The men smiled, as did James. Perhaps the old man was bemused to find him acting for once more like a human being than some lethal automaton. Well, he had Emily to thank for it, but Drake still prayed that James had not overheard Jacques's all-too-perceptive observation.

"Good evening, gentlemen. At ease," James dismissed them.

The mercenaries resumed their places, sitting down again. James sent Drake a twinkling look of humor, then bid him good night.

He sketched a bow. "Good evening, sir."

When the old man had exited the hall, the casual atmosphere slowly returned, but Drake remained tense. Scanning the list of practicalities to be dealt with in preparation for the arrival of a hundred more Prometheans and their respective entourages, he was unaware of Jacques watching him.

"Drake?" he murmured.

He looked up from the paper.

Jacques glanced over his shoulder, then leaned closer. "What was that place today?" he whispered uneasily. "The men are asking questions. Who
are
these people?"

Drake shook his head. "It's none of your concern."

"Come, that was a statue of the devil--"

"You accepted the contract. You took the money. No questions. That was our deal. You don't want the answers anyway, trust me. You just do your job, and I'll do mine."
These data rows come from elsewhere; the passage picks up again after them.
Lemma find_no_tag (e : Element) (t : string) :
  ~ In t (map tag (children e)) -> find e t = None.
Proof.
  intros Hn. apply find_none. apply Forall_forall. intros c Hc Heq.
  apply Hn. rewrite <- Heq. apply in_map, list_elem_of_In, Hc.
Qed.

Lemma get_variables_anonymous (network : Element) :
  anonymous_variable (skeleton network) ->
  get_variables network = Raise AttributeError.
Proof.
  intros (p & Hp & Htag & Hname). simpl in Hp.
  apply in_map_iff in Hp as (c & <- & Hc). simpl in Htag, Hname.
  assert (Hfail : succeeds (get_variables network) = false).
  { unfold get_variables. apply (traverse_fails _ _ c).
    - apply filter_In. split; [exact Hc|].
      unfold has_tag. rewrite Htag. reflexivity.
    - rewrite (find_no_tag _ _ Hname). reflexivity. }
  destruct (get_variables network) as [vs|e] eqn:Hg; [discriminate|].
  apply get_variables_raises in Hg as ->. reflexivity.
Qed.

Lemma writer_anonymous_variable (model : model_data) (encoding : string)
      (prettyprint : bool) (w : XMLBIFWriter) (v : string)
      (vs : list string) :
  XMLBIFWriter_init model encoding prettyprint = Ok w ->
  m_variables model = Some (v :: vs) ->
  anonymous_variable (skeleton (w_network w)).
Proof.
  intros Hinit Hvars.
  destruct (writer_tree _ _ _ _ Hinit)
    as (vars & parents & head & Hv & _ & _ & Hch & Htags & Hun & _).
  rewrite Hvars in Hv. injection Hv as <-.
  assert (Hin : In "VARIABLE" (map tag head)).
  { rewrite Htags. apply in_or_app. right.
    destruct (sorted (v :: vs)) as [|x l] eqn:Hs.
    - apply (f_equal (@length string)) in Hs.
      rewrite sorted_length in Hs. discriminate.
    - left. reflexivity. }
  apply in_map_iff in Hin as (e & Htag & He).
  exists (child_shape e). split; [|split; [exact Htag|]].
  - simpl. apply in_map. rewrite Hch. apply in_or_app. left. exact He.
  - simpl. intros Hname. apply in_map_iff in Hname as (c & Hc & Hcin).
    unfold unnamed_children in Hun. rewrite Forall_forall in Hun.
    assert (He' : e ∈ children (w_network w)).
    { rewrite Hch. apply list_elem_of_In, in_or_app. left. exact He. }
    specialize (Hun e He'). rewrite Forall_forall in Hun.
    apply (Hun c); [apply list_elem_of_In, Hcin | exact Hc].
Qed.

(** C1 fails on the code.  Let [s] be the text of a writer built from a
    record with at least one variable, and let the library parse it to a
    tree whose NETWORK element has the tags of the one that was written.
    Then the construction of a reader from [s] raises [AttributeError]:
    the VARIABLE elements have no NAME child, so that neither [variables()]
    nor [states()] is ever obtained. *)
Theorem write_then_read_raises (float : Type)
        (py_float : string -> option float)
        (parse_file fromstring : string -> result Element)
        (model : model_data) (encoding : string) (prettyprint : bool)
        (w : XMLBIFWriter) (v : string) (vs : list string) (s : string)
        (root : Element) :
  XMLBIFWriter_init model encoding prettyprint = Ok w ->
  m_variables model = Some (v :: vs) ->
  truthy (Some s) = true ->
  fromstring s = Ok root ->
  option_map skeleton (find root "NETWORK") =
    option_map skeleton (find (str_tree w) "NETWORK") ->
  XMLBIFReader_init float py_float parse_file fromstring None (Some s) =
    Raise AttributeError.
Proof.
  intros Hinit Hvars Hs Hroot Hshape.
  rewrite reader_init_string by (reflexivity || exact Hs).
  simpl. rewrite Hroot. simpl.
  destruct (writer_tree _ _ _ _ Hinit) as (_ & _ & _ & _ & _ & Htag & _).
  destruct (str_tree_network w Htag) as (n & Hn & Hsk).
  rewrite Hn in Hshape.
  destruct (find root "NETWORK") as [net|]; [|discriminate].
  simpl in Hshape. injection Hshape as Ht Hc.
  assert (Hanon : anonymous_variable (skeleton net)).
  { assert (Heq : skeleton net = skeleton (w_network w))
      by (rewrite <- Hsk; unfold skeleton; congruence).
    rewrite Heq. eapply writer_anonymous_variable; eassumption. }
  unfold reader_of_network. simpl.
  destruct (find net "NAME"); simpl; [|reflexivity].
  rewrite (get_variables_anonymous _ Hanon). reflexivity.
Qed.

Lemma write_then_read_raises_witness :
  XMLBIFReader_init decimal parse_decimal sample_parse_file
                    (one_document tiny_text tiny_parsed)
                    None (Some tiny_text) = Raise AttributeError.
Proof.
  eapply (write_then_read_raises decimal parse_decimal sample_parse_file
            (one_document tiny_text tiny_parsed)
            tiny_model "utf-8" true _ "a" [] tiny_text tiny_parsed).
  - vm_compute. reflexivity.
  - reflexivity.
  - reflexivity.
  - vm_compute. reflexivity.
  - vm_compute. reflexivity.
Defined.

(** ** The children of the VARIABLE elements *)

Lemma add_leaves_nil (e : Element) (t : string) : add_leaves e t [] = e.
Proof. unfold add_leaves. simpl. rewrite app_nil_r. destruct e; reflexivity. Qed.

Lemma add_leaves_app (e : Element) (t : string) (l1 l2 : list string) :
  add_leaves (add_leaves e t l1) t l2 = add_leaves e t (l1 ++ l2).
Proof.
  unfold add_leaves, set_children. simpl.
  rewrite map_app, app_assoc. reflexivity.
Qed.

Lemma fold_SubElement_at_lookup (network e : Element) (ref i : nat)
      (t : string) (txts : list string) :
  children network !! i = Some e ->
  children (fold_left (fun n txt => SubElement_at n ref t txt) txts network)
    !! i =
  Some (if decide (ref = i) then add_leaves e t txts else e).
Proof.
  revert network e. induction txts as [|x l IH]; intros network e He; simpl.
  - rewrite He, add_leaves_nil. destruct (decide (ref = i)); reflexivity.
  - rewrite (IH _ (if decide (ref = i) then add_leaves e t [x] else e)).
    + destruct (decide (ref = i)); [|reflexivity].
      rewrite add_leaves_app. reflexivity.
    + unfold SubElement_at. simpl. rewrite list_lookup_alter.
      destruct (decide (ref = i)) as [->|Hne]; rewrite He; reflexivity.
Qed.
Jacques frowned at him, uncertainty in his dark eyes. He sat back, clearly having heard the warning in Drake's words as well as the threat.

Perhaps Jacques had begun to sense that he and his crew would be lucky to come out of this alive, Drake mused, though he did not allow his grim thoughts to show on his face. The Prometheans rarely left loose threads hanging about for the Order to find.
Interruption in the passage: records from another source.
(** The loop rule: an invariant indexed by the iteration count, kept by a
    body that never raises, holds at the end of [for k in range(...)]. *)
Lemma for_seq_invariant {S : Type} (P : nat -> S -> Prop)
      (body : Z -> S -> Py.result S) (len start : nat) (s : S) :
  P start s ->
  (forall k t, (start <= k < start + len)%nat -> P k t ->
               exists t', body (Z.of_nat k) t = Py.Return t' /\ P (Datatypes.S k) t') ->
  exists s', Py.for_ (map Z.of_nat (seq start len)) s body = Py.Return s'
             /\ P (start + len)%nat s'.
Proof.
  revert start s. induction len as [| len IH]; intros start s H0 Hstep.
  - exists s. split; [reflexivity |]. now rewrite Nat.add_0_r.
  - destruct (Hstep start s ltac:(lia) H0) as [t' [Hb Ht']].
    destruct (IH (Datatypes.S start) t' Ht') as [s' [Hfor Hs']].
    + intros k t Hk. apply Hstep. lia.
    + exists s'. split.
      * simpl. rewrite Hb. simpl. exact Hfor.
      * now replace (start + Datatypes.S len)%nat
          with (Datatypes.S start + len)%nat by lia.
Qed.

End PyFacts.

(* ================================================================== *)
(** ** Underflow *)

Section Underflow.

Lemma eta_pos : 0 < Py.eta.
Proof. unfold Py.eta. apply Rinv_0_lt_compat, pow_lt. lra. Qed.

Lemma eta_small : Py.eta < / 1000.
Proof.
  unfold Py.eta. apply Rinv_lt_contravar.
  - apply Rmult_lt_0_compat; [lra | apply pow_lt; lra].
  - apply Rlt_le_trans with (2 ^ 10).
    + replace (2 ^ 10) with 1024 by (simpl; ring). lra.
    + apply Rle_pow; [lra | lia].
Qed.

Lemma tiny_pos : 0 < tiny.
Proof. unfold tiny. apply Rinv_0_lt_compat, pow_lt. lra. Qed.

(** [2 ** -600] is above the underflow threshold. *)
Lemma tiny_float : Py.eta < Rabs tiny.
Proof.
  rewrite Rabs_right by (left; exact tiny_pos).
  unfold Py.eta, tiny. apply Rinv_lt_contravar.
  - apply Rmult_lt_0_compat; apply pow_lt; lra.
  - apply Rlt_pow; [lra | lia].
Qed.

(** Its square is not. *)
Lemma tiny_square : Rabs (tiny ^ 2) <= Py.eta.
Proof.
  rewrite Rabs_right by (apply Rle_ge, pow_le; left; exact tiny_pos).
  unfold Py.eta, tiny. rewrite pow_inv, <- pow_mult.
  apply Rinv_le_contravar.
  - apply pow_lt. lra.
  - apply Rle_pow; [lra | lia].
Qed.

Lemma small_pos : 0 < Py.small.
Proof. unfold Py.small. apply Rinv_0_lt_compat, pow_lt. lra. Qed.

Lemma small_bound : Py.small < / 1000.
Proof.
  unfold Py.small. apply Rinv_lt_contravar.
  - apply Rmult_lt_0_compat; [lra | apply pow_lt; lra].
  - apply Rlt_le_trans with (2 ^ 10).
    + replace (2 ^ 10) with 1024 by (simpl; ring). lra.
    + apply Rle_pow; [lra | lia].
Qed.

Lemma large_bound : 1000 < Py.large.
Proof.
  unfold Py.large. apply Rlt_le_trans with (2 ^ 10).
  - replace (2 ^ 10) with 1024 by (simpl; ring). lra.
  - apply Rle_pow; [lra | lia].
Qed.

Lemma inv_large : / Py.large = Py.small.
Proof. reflexivity. Qed.

(** Up to the fourth power of [2 ** -250] nothing underflows. *)
Lemma eta_lt_small_pow (n : nat) : (n <= 4)%nat -> Py.eta < Py.small ^ n.
Proof.
  intros Hn. unfold Py.eta, Py.small. rewrite pow_inv, <- pow_mult.
  apply Rinv_lt_contravar.
  - apply Rmult_lt_0_compat; apply pow_lt; lra.
  - apply Rlt_pow; [lra | lia].
Qed.

End Underflow.

Opaque Py.eta Py.small Py.large tiny.

Section Rounding.

(** A result above the threshold is exact. *)
Lemma rounded_exact (a b r : R) : Py.eta < Rabs r -> Py.rounded a b r = r.
Proof.
  intros H. unfold Py.rounded. rewrite (lt_true _ _ H). cbn [negb].
  now rewrite andb_false_r.
Qed.


(** A result of two floats at or below the threshold is [0.0]. *)
Lemma rounded_underflow (a b r : R) :
  Py.eta < Rabs a -> Py.eta < Rabs b -> Rabs r <= Py.eta ->
  Py.rounded a b r = 0.
Proof.
  intros Ha Hb Hr. unfold Py.rounded.
  now rewrite (lt_true _ _ Ha), (lt_true _ _ Hb), (lt_false _ _ Hr).
Qed.

Lemma rounded_opp_l (a b r : R) :
  Py.rounded (- a) b (- r) = - Py.rounded a b r.
Proof.
  unfold Py.rounded. rewrite !Rabs_Ropp.
  destruct (Py.lt Py.eta (Rabs a) && Py.lt Py.eta (Rabs b)
            && negb (Py.lt Py.eta (Rabs r)));
    [ring | reflexivity].
Qed.

Lemma rounded_opp_r (a b r : R) :
  Py.rounded a (- b) (- r) = - Py.rounded a b r.
Proof.
  unfold Py.rounded. rewrite !Rabs_Ropp.
  destruct (Py.lt Py.eta (Rabs a) && Py.lt Py.eta (Rabs b)
            && negb (Py.lt Py.eta (Rabs r)));
    [ring | reflexivity].
Qed.

(** Numbers of moderate magnitude: they are not zero, and their
    squares, products and quotients do not underflow. *)
Lemma moderate_bounds (a : R) : / 1000 <= Rabs a <= 1000 -> Py.moderate a.
Proof.
  intros H. pose proof small_bound. pose proof large_bound.
  unfold Py.moderate. lra.
Qed.

Lemma moderate_nonzero (a : R) : Py.moderate a -> a <> 0.
Proof.
  intros [H _] E. subst a. rewrite Rabs_R0 in H.
  pose proof small_pos. lra.
Qed.


Lemma moderate_square (a : R) : Py.moderate a -> Py.eta < a ^ 2.
Proof.
  intros [H _]. pose proof (eta_lt_small_pow 2 ltac:(lia)) as E.
  pose proof small_pos. rewrite <- (pow2_abs a).
  replace (Py.small ^ 2) with (Py.small * Py.small) in E by ring.
  replace (Rabs a ^ 2) with (Rabs a * Rabs a) by ring. nra.
Qed.

Lemma moderate_quotient_square (a b : R) :
  Py.moderate a -> Py.moderate b -> Py.eta < (a / b) ^ 2.
Proof.
  intros [Ha _] Hb. pose proof (moderate_nonzero b Hb) as Nb.
  destruct Hb as [Hb1 Hb2].
  pose proof (eta_lt_small_pow 4 ltac:(lia)) as E.
  pose proof small_pos as Hs.
  assert (Hinv : Py.small <= / Rabs b).
  { rewrite <- inv_large. apply Rinv_le_contravar; [| exact Hb2].
    apply Rabs_pos_lt. exact Nb. }
  assert (Hq : Py.small * Py.small <= Rabs (a / b)).
  { unfold Rdiv. rewrite Rabs_mult, Rabs_inv. nra. }
  rewrite <- (pow2_abs (a / b)).
  replace (Py.small ^ 4)
    with ((Py.small * Py.small) * (Py.small * Py.small)) in E by ring.
  replace (Rabs (a / b) ^ 2) with (Rabs (a / b) * Rabs (a / b)) by ring.
  assert (0 < Py.small * Py.small) by nra. nra.
Qed.

(** Moderate [sigma], [gamma] and [lambd] pass the three scalar
    divisions of [get_gabor_kernel]. *)
Lemma moderate_gabor_parameters (sigma gamma lambd : R) :
  Py.moderate sigma -> Py.moderate gamma -> Py.moderate lambd ->
  Py.eta < sigma ^ 2 /\ gamma <> 0 /\ Py.eta < (sigma / gamma) ^ 2
  /\ lambd <> 0.
Proof.
  intros Hs Hg Hl. split; [now apply moderate_square |].
  split; [now apply moderate_nonzero |].
  split; [now apply moderate_quotient_square | now apply moderate_nonzero].
Qed.

(** A number whose square is above the threshold is above it too. *)
Lemma square_above_eta (a : R) : Py.eta < a ^ 2 -> Py.eta < Rabs a.
Proof.
  intros H. destruct (Rlt_le_dec Py.eta (Rabs a)) as [Hlt | Hle]; [exact Hlt |].
  exfalso. pose proof eta_pos. pose proof eta_small.
  pose proof (Rabs_pos a). pose proof (pow2_abs a) as E.
  replace (Rabs a ^ 2) with (Rabs a * Rabs a) in E by ring. nra.
Qed.

Lemma pow_exact (a : R) (n : nat) :
  Py.eta < Rabs (a ^ n) -> Py.pow a n = a ^ n.
Proof. apply rounded_exact. Qed.

Lemma pow_square (a : R) : Py.eta < a ^ 2 -> Py.pow a 2 = a ^ 2.
Proof.
  intros H. apply pow_exact.
  rewrite Rabs_right; [exact H | apply Rle_ge, pow2_ge_0].
Qed.

Lemma pow_opp_2 (a : R) : Py.pow (- a) 2 = Py.pow a 2.
Proof.
  unfold Py.pow, Py.rounded. rewrite Rabs_Ropp.
  replace ((- a) ^ 2) with (a ^ 2) by ring. reflexivity.
Qed.

(** [a ** 0] is [1.0]. *)
Lemma pow_0_r (a : R) : Py.pow a 0 = 1.
Proof.
  apply pow_exact. rewrite pow_O, Rabs_R1.
  pose proof eta_small. lra.
Qed.


Lemma pow_tiny : Py.pow tiny 2 = 0.
Proof.
  apply rounded_underflow;
    [exact tiny_float | exact tiny_float | exact tiny_square].
Qed.


(** [a * 1.0] is [a]. *)
Lemma mul_1_r (a : R) : Py.mul a 1 = a.
Proof.
  unfold Py.mul, Py.rounded. rewrite Rmult_1_r.
  destruct (Py.lt Py.eta (Rabs a)); cbn [andb negb];
    [now rewrite andb_false_r | reflexivity].
Qed.



End Rounding.

(* ================================================================== *)
(** ** More on loops *)

Section Loops.

Lemma for_ext {A S : Type} (xs : list A) (s : S)
      (body body' : A -> S -> Py.result S) :
  (forall x t, body x t = body' x t) ->
  Py.for_ xs s body = Py.for_ xs s body'.
Proof.
  intros Hext. revert s. induction xs as [| x xs IH]; intros s.
  - reflexivity.
  - simpl. rewrite Hext. destruct (body' x s); simpl; [apply IH | reflexivity].
Qed.

(** A loop whose body returns up to iteration [k] and raises there,
    raises. *)
Lemma for_seq_raises {S : Type} (P : nat -> S -> Prop)
      (body : Z -> S -> Py.result S) (e : Py.exception)
      (len start k : nat) (s : S) :
  (start <= k < start + len)%nat ->
  P start s ->
  (forall j t, (start <= j < k)%nat -> P j t ->
               exists t', body (Z.of_nat j) t = Py.Return t'
                          /\ P (Datatypes.S j) t') ->
  (forall t, P k t -> body (Z.of_nat k) t = Py.Raise e) ->
  Py.for_ (map Z.of_nat (seq start len)) s body = Py.Raise e.
Proof.
  revert start s. induction len as [| len IH]; intros start s Hk H0 Hstep Hfail.
  - lia.
  - simpl. destruct (Nat.eq_dec start k) as [E | N].
    + subst k. now rewrite (Hfail s H0).
    + destruct (Hstep start s ltac:(lia) H0) as [t' [Hb Ht']].
      rewrite Hb. simpl. apply IH; try assumption; try lia.
      intros j t Hj. apply Hstep. lia.
Qed.

(** A loop over no iteration returns its state. *)
Lemma for_range_nonpos {S : Type} (n : Z) (s : S)
      (body : Z -> S -> Py.result S) :
  (n <= 0)%Z -> Py.for_ (Py.range n) s body = Py.Return s.
Proof.
  intros Hn. unfold Py.range.
  replace (Z.to_nat n) with 0%nat by lia. reflexivity.
Qed.

(** A loop with at least one iteration whose first body raises, raises. *)
Lemma for_range_first_raises {S : Type} (n : Z) (s : S)
      (body : Z -> S -> Py.result S) (e : Py.exception) :
  (1 <= n)%Z -> body 0%Z s = Py.Raise e ->
  Py.for_ (Py.range n) s body = Py.Raise e.
Proof.
  intros Hn Hb. unfold Py.range.
  apply (for_seq_raises (fun k t => t = s) body e (Z.to_nat n) 0 0 s).
  - lia.
  - reflexivity.
  - intros j t Hj. lia.
  - intros t Ht. subst t. exact Hb.
Qed.



End Loops.

(* ================================================================== *)
(** ** Facts about the NumPy layer *)

Section NpFacts.

Lemma sgn_pos (r : R) : 0 < r -> Np.sgn r = Gt.
Proof.
  intros H. unfold Np.sgn.
  destruct (total_order_T r 0) as [[L | E] | G]; [lra | lra | reflexivity].
Qed.


Lemma sgn_zero : Np.sgn 0 = Eq.
Proof.
  unfold Np.sgn.
  destruct (total_order_T 0 0) as [[L | E] | G]; [lra | reflexivity | lra].
Qed.

Lemma div_fin (x y : R) : y <> 0 -> Np.div (Fin x) (Fin y) = Fin (x / y).
Proof.
  intros Hy. unfold Np.div.
  destruct (Req_dec_T y 0); [contradiction | reflexivity].
Qed.

Lemma div_fin_zero (x : R) :
  Np.div (Fin x) (Fin 0) = Np.signed_inf (Np.sgn x).
Proof.
  unfold Np.div. destruct (Req_dec_T 0 0) as [_ | N]; [reflexivity | now elim N].
Qed.

Lemma power_fin_nonneg (x : R) (k : Z) :
  (0 <= k)%Z -> Np.power (Fin x) k = Fin (x ^ Z.to_nat k).
Proof.
  intros Hk. unfold Np.power.
  replace (k <? 0)%Z with false by (symmetry; apply Z.ltb_ge; exact Hk).
  simpl. f_equal. destruct k as [| p | p]; simpl.
  - reflexivity.
  - reflexivity.
  - lia.
Qed.

Lemma hypot_fin (x y : R) :
  Np.hypot (Fin x) (Fin y) = Fin (sqrt (x * x + y * y)).
Proof. reflexivity. Qed.

Lemma log_fin_pos (r : R) : 0 < r -> Np.log (Fin r) = Fin (ln r).
Proof. intros H. unfold Np.log. now rewrite sgn_pos. Qed.

(** *** Lists *)

Lemma set_nth_length {A : Type} (n : nat) (v : A) (l : list A) :
  List.length (Np.set_nth n v l) = List.length l.
Proof.
  revert n. induction l as [| h t IH]; intros [| n]; simpl; auto.
Qed.

Lemma set_nth_same {A : Type} (n : nat) (v : A) (l : list A) :
  (n < List.length l)%nat -> nth_error (Np.set_nth n v l) n = Some v.
Proof.
  revert n. induction l as [| h t IH]; intros [| n] H; simpl in *;
    try lia; auto. apply IH. lia.
Qed.

Lemma set_nth_other {A : Type} (n m : nat) (v : A) (l : list A) :
  n <> m -> nth_error (Np.set_nth n v l) m = nth_error l m.
Proof.
  revert n m. induction l as [| h t IH]; intros [| n] [| m] H; simpl;
    auto; try congruence.
Qed.

Lemma set_nth_app {A : Type} (pre post : list A) (x v : A) :
  Np.set_nth (List.length pre) v (pre ++ x :: post) = pre ++ v :: post.
Proof. induction pre as [| h t IH]; simpl; [reflexivity | now rewrite IH]. Qed.

Lemma nth_app_middle {A : Type} (pre post : list A) (x d : A) :
  nth (List.length pre) (pre ++ x :: post) d = x.
Proof. induction pre as [| h t IH]; simpl; auto. Qed.

Lemma zip_with_length {A B C : Type} (f : A -> B -> C) xs ys :
  List.length (Np.zip_with f xs ys)
  = Nat.min (List.length xs) (List.length ys).
Proof.
  revert ys. induction xs as [| x xs IH]; intros [| y ys]; simpl; auto.
Qed.

Lemma zip_with_nth_error {A B C : Type} (f : A -> B -> C) xs ys n x y :
  nth_error xs n = Some x -> nth_error ys n = Some y ->
  nth_error (Np.zip_with f xs ys) n = Some (f x y).
Proof.
  revert ys n. induction xs as [| a xs IH]; intros [| b ys] [| n] Hx Hy;
    simpl in *; try discriminate.
  - congruence.
  - now apply IH.
Qed.

Lemma nth_error_map_seq {A : Type} (f : nat -> A) (len n : nat) :
  (n < len)%nat -> nth_error (map f (seq 0 len)) n = Some (f n).
Proof.
  intros H. rewrite nth_error_map, nth_error_seq.
  destruct (Nat.ltb_spec n len); [reflexivity | lia].
Qed.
Drake was fairly sure that after Jacques and his men had served their purpose, he was going to be ordered to poison them or some other such unpleasantness.

He took another swallow of beer, but at the reminder of all the dark business ahead, he could not even taste it anymore. Draining the tankard, he set it aside and strode out of the hall without a word, without a backward glance.

Chapter 10

France

T
he loyal Promethean agent who operated the safe house and listening post in Calais had given Niall a welcome worthy of Malcolm Banks's son and future head of the Council.

At the simple residence on a cobbled street of the quaint seaside town, the true believer had provided him with a meal and the best bed in his house, along with the use of the man's wife for the night, of which Niall had taken full advantage.

As dawn's light crept over the horizon, he was almost ready to leave. He'd been given some fresh clothes, plenty of food and water, weapons, a pair of horses, maps, and a compass, anything he might need for his trek into the Alps.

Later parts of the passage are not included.